One possible explanation for this more complicated approach to abortion policy: The Democrats — who largely favor legal abortion in most circumstances — may be still processing the overturning of Roe v. Wade, and be reeling from the states that have introduced abortions, while the Republicans — who are generally against abortion in most cases — likely see state intervention as the path of least resistance to increase laws against abortion access.

These results are from the 2022 American Family Survey by Deseret News, a publishing company based in Salt Lake City, Utah, and the Center for the Study of Elections and Democracy at Brigham Young University. In its eighth year, the survey polled 3,000 Americans across gender, race, age and education this past August. 

The survey also finds that only 7% of Americans consistently favor no access to abortion, meaning banning any abortion procedure in all scenarios. That is compared to another 7% favoring complete access in all scenarios. 

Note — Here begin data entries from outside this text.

(** * Zero-configuration builder and route detection (detect-builders)

    A shallow embedding of the detector: path and segment utilities,
    the function-configuration validator, the conflict detector, the
    route compiler, the builder classifier and the route assembler,
    followed by the properties established about them.

    JavaScript strings are modelled as [string]; one character stands
    for one UTF-16 code unit below 256. *)

From Stdlib Require Import ZArith QArith_base Qreduction List Bool Ascii String Lia.
From Stdlib Require Import Numbers.DecimalString.
From stdpp Require Import base gmap strings.

Close Scope Q_scope.
Open Scope string_scope.
Open Scope list_scope.

(** ** JavaScript string primitives *)

Module JsString.

Definition slash : ascii := "/"%char.
Definition dot : ascii := "."%char.

(** [s.charCodeAt(i)]; [None] stands for NaN (index out of range). *)
Definition charCodeAt (s : string) (i : nat) : option ascii := String.get i s.

(** [s.startsWith(p)] *)
Fixpoint startsWith (s p : string) {struct p} : bool :=
  match p with
  | EmptyString => true
  | String c p' =>
      match s with
      | String d s' => Ascii.eqb c d && startsWith s' p'
      | EmptyString => false
      end
  end.

(** [s.endsWith(p)] *)
Definition endsWith (s p : string) : bool :=
  let n := String.length s in
  let m := String.length p in
  (m <=? n)%nat && String.eqb (String.substring (n - m) m s) p.

(** [s.includes(p)] *)
Fixpoint includes (s p : string) : bool :=
  startsWith s p ||
  match s with
  | EmptyString => false
  | String _ s' => includes s' p
  end.

(** [s.slice(from, to)], negative indices counted from the end. *)
Definition slice (s : string) (from to : Z) : string :=
  let len := Z.of_nat (String.length s) in
  let clamp (k : Z) := if (k <? 0)%Z then Z.max (len + k) 0 else Z.min k len in
  let a := clamp from in
  let b := clamp to in
  String.substring (Z.to_nat a) (Z.to_nat (b - a)) s.

(** [s.slice(from)] *)
Definition sliceFrom (s : string) (from : Z) : string :=
  slice s from (Z.of_nat (String.length s)).

(** [s.split(c)] for a one-character separator: never the empty list. *)
Fixpoint split (c : ascii) (s : string) : list string :=
  match s with
  | EmptyString => [EmptyString]
  | String a s' =>
      if Ascii.eqb a c then EmptyString :: split c s'
      else match split c s' with
           | [] => [String a EmptyString]
           | x :: xs => String a x :: xs
           end
  end.

(** [xs.join(sep)] *)
Fixpoint join (sep : string) (xs : list string) : string :=
  match xs with
  | [] => EmptyString
  | [x] => x
  | x :: rest => x +:+ sep +:+ join sep rest
  end.

(** [s.replace(/c/g, r)] for a pattern that matches the single
    character [c] and a replacement free of substitution patterns. *)
Fixpoint replaceAllChar (c : ascii) (r : string) (s : string) : string :=
  match s with
  | EmptyString => EmptyString
  | String a s' =>
      if Ascii.eqb a c then r +:+ replaceAllChar c r s'
      else String a (replaceAllChar c r s')
  end.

“Greater effort to both understand and communicate the complexity of Americans’ abortion beliefs could bear fruit for politicians seeking a new equilibrium on these issues,” the authors added.

Midterm elections

The results are timely: The midterm elections are weeks away and abortion issues are expected to be front and center. 

“Understanding the nuance in Americans’ abortion beliefs, including the variety of possibilities for facilitating or denying access to abortion, is likely to be ever more important both in the upcoming congressional elections and as more states introduce and debate abortion-related regulations,” Karpowitz and Pope wrote.

“Often, media reports focus on the extremes of this debate — either total prohibition or access through the final days of pregnancy. But both of those positions are unpopular, as the new questions we have introduced make clear,” they added.

Republican Sen. Lindsey Graham of South Carolina introduced a national abortion ban bill in mid-September. The bill would prohibit any abortion procedure after 15 weeks of pregnancy with few exceptions. The ban is stricter than many conservative states’ abortion bans in place since Roe v. Wade was overturned this past summer. 

The bill received strong opposition from Democrats and the White House. Some Republicans also avoided embracing the bill head-on. The proposed ban is unlikely to become a law, as Democrats hold a majority of seats in the House.

Graham introduced another abortion ban bill last year, which would have restricted the procedure after 20 weeks. The previous proposal unified Republicans, with 218 Republicans co-sponsors in total. (Graham did not respond to a request for comment.)

The authors of the American Family Survey noted complexities in attitudes toward abortion policies on both sides of the political divide, and warned that failing to see those nuances could miss opportunities to reach some kind of common ground. 

“Those who generally favor abortion access also see a role for regulatory limitations, and those who want to reduce abortion access also embrace a variety of possible exceptions,” Pope and Karpowitz wrote in the report. 

“Candidates and elected officials who move solely to the extremes will miss opportunities to find a new policy that reflects the nuance and complexity the vast majority of Americans clearly embrace,” they added.